> Available data:
(* ===== verification/Words.v ===== *)
(** * Little-endian words (the macros of chapoly/chacha.c and chapoly/poly1305.c)

    Loads and stores of 32-bit words, their value as little-endian numbers, and
    masks, shifts and ors as arithmetic. *)
From stdpp Require Import base list.
From Stdlib Require Import ZArith Lia.
From S2P Require Import Prelude.

Local Open Scope list_scope.
Local Open Scope Z_scope.

(** ** Numbers *)

Fixpoint le_bytes (n : nat) (v : Z) : list Z :=
  match n with O => [] | S n => v mod 256 :: le_bytes n (v / 256) end.
Fixpoint le_val (bs : list Z) : Z :=
  match bs with [] => 0 | b :: r => b + 256 * le_val r end.

Lemma length_le_bytes n v : length (le_bytes n v) = n.
Proof. revert v. induction n; intros; cbn; [done|]. by rewrite IHn. Qed.
Lemma zlen_le_bytes n v : zlen (le_bytes n v) = Z.of_nat n.
Proof. unfold zlen. by rewrite length_le_bytes. Qed.
Lemma le_bytes_bytes n v : bytes (le_bytes n v).
Proof.
  revert v. induction n; intros; cbn; [constructor|].
  constructor; [apply Z.mod_pos_bound; lia|apply IHn].
Qed.

Lemma pow256_succ n : 256 ^ Z.of_nat (S n) = 256 * 256 ^ Z.of_nat n.
Proof. rewrite Nat2Z.inj_succ, Z.pow_succ_r by lia. lia. Qed.

Lemma le_val_bytes n v : le_val (le_bytes n v) = v mod 256 ^ Z.of_nat n.
Proof.
  revert v. induction n; intros v; cbn [le_bytes le_val].
  - change (256 ^ Z.of_nat 0) with 1. by rewrite Z.mod_1_r.
  - rewrite IHn, pow256_succ, (Z.rem_mul_r v 256) by lia. lia.
Qed.
Lemma le_bytes_val bs : bytes bs -> le_bytes (length bs) (le_val bs) = bs.
Proof.
  induction 1 as [|b bs Hb _ IH]; [done|]. cbn [length le_bytes le_val]. unfold is_byte in Hb.
  f_equal.
  - rewrite Z.mul_comm, Z.mod_add, Z.mod_small; lia.
  - rewrite Z.mul_comm, Z.div_add, Z.div_small, Z.add_0_l by lia. exact IH.
Qed.
Lemma le_val_range bs : bytes bs -> 0 <= le_val bs < 256 ^ zlen bs.
Proof.
  induction 1 as [|b bs Hb _ IH]; [by vm_compute|]. unfold is_byte in Hb. cbn [le_val].
  rewrite zlen_cons. replace (1 + zlen bs) with (Z.succ (zlen bs)) by lia.
  rewrite Z.pow_succ_r by apply zlen_nonneg. lia.
Qed.
Lemma le_val_app a b : le_val (a ++ b) = le_val a + 256 ^ zlen a * le_val b.
Proof.
  induction a as [|x a IH]; [change (zlen (@nil Z)) with 0; cbn [app le_val]; change (256 ^ 0) with 1; change ([] ++ b) with b; lia|]. change ((x :: a) ++ b) with (x :: (a ++ b)). cbn [le_val]. rewrite IH, zlen_cons.
  replace (1 + zlen a) with (Z.succ (zlen a)) by lia. rewrite Z.pow_succ_r by apply zlen_nonneg. ring.
Qed.
Lemma le_val_zeros n : le_val (replicate n 0) = 0.
Proof. induction n as [|n IH]; [done|]. cbn [replicate le_val]. rewrite IH. lia. Qed.

(** ** Masks and shifts *)

Lemma land_mask x n m : 0 <= n -> m = Z.ones n -> Z.land x m = x mod 2 ^ n.
Proof. intros Hn ->. by apply Z.land_ones. Qed.

(** Low bits and higher bits. *)
Lemma lor_low a b n : 0 <= n -> 0 <= a < 2 ^ n -> Z.lor a (Z.shiftl b n) = a + b * 2 ^ n.
Proof. intros. rewrite Z.lor_comm, lor_shiftl_add by lia. lia. Qed.

(** ** Loads and stores *)

(** [U8TO32_LITTLE(p)]; the callers pass at least four bytes. *)
Definition U8TO32_LE (p : list Z) : Z :=
  match p with
  | p0 :: p1 :: p2 :: p3 :: _ =>
      Z.lor (Z.lor (Z.lor p0 (u32 (Z.shiftl p1 8))) (u32 (Z.shiftl p2 16))) (u32 (Z.shiftl p3 24))
  | _ => 0
  end.

(** [U32TO8_LITTLE(p, v)] *)
Definition U32TO8_LE (v : Z) : list Z :=
  [u8 v; u8 (Z.shiftr v 8); u8 (Z.shiftr v 16); u8 (Z.shiftr v 24)].

Lemma U8TO32_val p : bytes p -> 4 <= zlen p -> U8TO32_LE p = le_val (take 4 p).
Proof.
  intros Hb Hl. destruct p as [|p0 [|p1 [|p2 [|p3 r]]]]; try (vm_compute in Hl; congruence).
  apply Forall_cons in Hb as [H0 Hb]. apply Forall_cons in Hb as [H1 Hb]. apply Forall_cons in Hb as [H2 Hb].
  apply Forall_cons in Hb as [H3 _]. unfold is_byte in *. cbn [U8TO32_LE firstn le_val].
  rewrite !wrap_small by (rewrite Z.shiftl_mul_pow2 by lia; lia).
  rewrite (lor_low p0 p1 8) by lia. rewrite (lor_low _ p2 16) by lia. rewrite (lor_low _ p3 24) by lia. change (le_val (take 0 r)) with 0. lia.
Qed.
Lemma U8TO32_range p : bytes p -> 0 <= U8TO32_LE p < 2 ^ 32.
Proof.
  intros Hb. destruct (decide (4 <= zlen p)) as [Hl|Hl].
  - rewrite U8TO32_val by done. pose proof (le_val_range (take 4 p) ltac:(by apply Forall_take)) as H.
    replace (zlen (take 4 p)) with 4 in H; [exact H|]. unfold zlen in *. rewrite length_take. lia.
  - destruct p as [|p0 [|p1 [|p2 [|p3 r]]]]; try (cbn; lia). exfalso. apply Hl. autorewrite with zlen. pose proof (zlen_nonneg r). lia.
Qed.

Lemma U32TO8_le v : U32TO8_LE v = le_bytes 4 v.
Proof.
  unfold U32TO8_LE, wrap. cbn [le_bytes]. rewrite !Z.shiftr_div_pow2 by lia.
  rewrite !Z.div_div by lia. done.
Qed.
Lemma U32TO8_bytes v : bytes (U32TO8_LE v).
Proof. rewrite U32TO8_le. apply le_bytes_bytes. Qed.
Lemma U32_round v : 0 <= v < 2 ^ 32 -> U8TO32_LE (U32TO8_LE v) = v.
Proof.
  intros Hv. rewrite U8TO32_val by (apply U32TO8_bytes || done).
  rewrite U32TO8_le, take_ge by (by rewrite length_le_bytes). rewrite le_val_bytes. apply Z.mod_small. exact Hv.
Qed.

Lemma le_bytes_app a b v : le_bytes (a + b) v = le_bytes a v ++ le_bytes b (v / 256 ^ Z.of_nat a).
Proof.
  revert v. induction a as [|a IH]; intros v; [change (256 ^ Z.of_nat 0) with 1; by rewrite Z.div_1_r|].
  cbn [Nat.add le_bytes]. rewrite IH, pow256_succ, Z.div_div by lia. done.
Qed.
Lemma le_bytes_mod n v w : v mod 256 ^ Z.of_nat n = w mod 256 ^ Z.of_nat n -> le_bytes n v = le_bytes n w.
Proof.
  revert v w. induction n as [|n IH]; intros v w H; [done|]. cbn [le_bytes]. rewrite pow256_succ in H.
  rewrite !Z.rem_mul_r in H by lia.
  pose proof (Z.mod_pos_bound v 256 ltac:(lia)). pose proof (Z.mod_pos_bound w 256 ltac:(lia)).
  assert (v mod 256 = w mod 256 /\ (v / 256) mod 256 ^ Z.of_nat n = (w / 256) mod 256 ^ Z.of_nat n) as [E1 E2].
  { generalize dependent ((v / 256) mod 256 ^ Z.of_nat n). generalize dependent ((w / 256) mod 256 ^ Z.of_nat n). lia. }
  by rewrite E1, (IH _ _ E2).
Qed.
(** Four words. *)
Lemma le_bytes_words v : le_bytes 16 v = le_bytes 4 v ++ le_bytes 4 (v / 2 ^ 32) ++ le_bytes 4 (v / 2 ^ 64) ++ le_bytes 4 (v / 2 ^ 96).
Proof.
  change 16%nat with (4 + (4 + (4 + 4)))%nat. rewrite !le_bytes_app. change (256 ^ Z.of_nat 4) with (2 ^ 32).
  by rewrite !Z.div_div by lia.
Qed.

> Your goal:
What are the lines from the one containing "assert (v mod" through the end of the material? Reproduce them exactly, both ends included, with nothing added.

> Task answer:
  assert (v mod 256 = w mod 256 /\ (v / 256) mod 256 ^ Z.of_nat n = (w / 256) mod 256 ^ Z.of_nat n) as [E1 E2].
  { generalize dependent ((v / 256) mod 256 ^ Z.of_nat n). generalize dependent ((w / 256) mod 256 ^ Z.of_nat n). lia. }
  by rewrite E1, (IH _ _ E2).
Qed.
(** Four words. *)
Lemma le_bytes_words v : le_bytes 16 v = le_bytes 4 v ++ le_bytes 4 (v / 2 ^ 32) ++ le_bytes 4 (v / 2 ^ 64) ++ le_bytes 4 (v / 2 ^ 96).
Proof.
  change 16%nat with (4 + (4 + (4 + 4)))%nat. rewrite !le_bytes_app. change (256 ^ Z.of_nat 4) with (2 ^ 32).
  by rewrite !Z.div_div by lia.
Qed.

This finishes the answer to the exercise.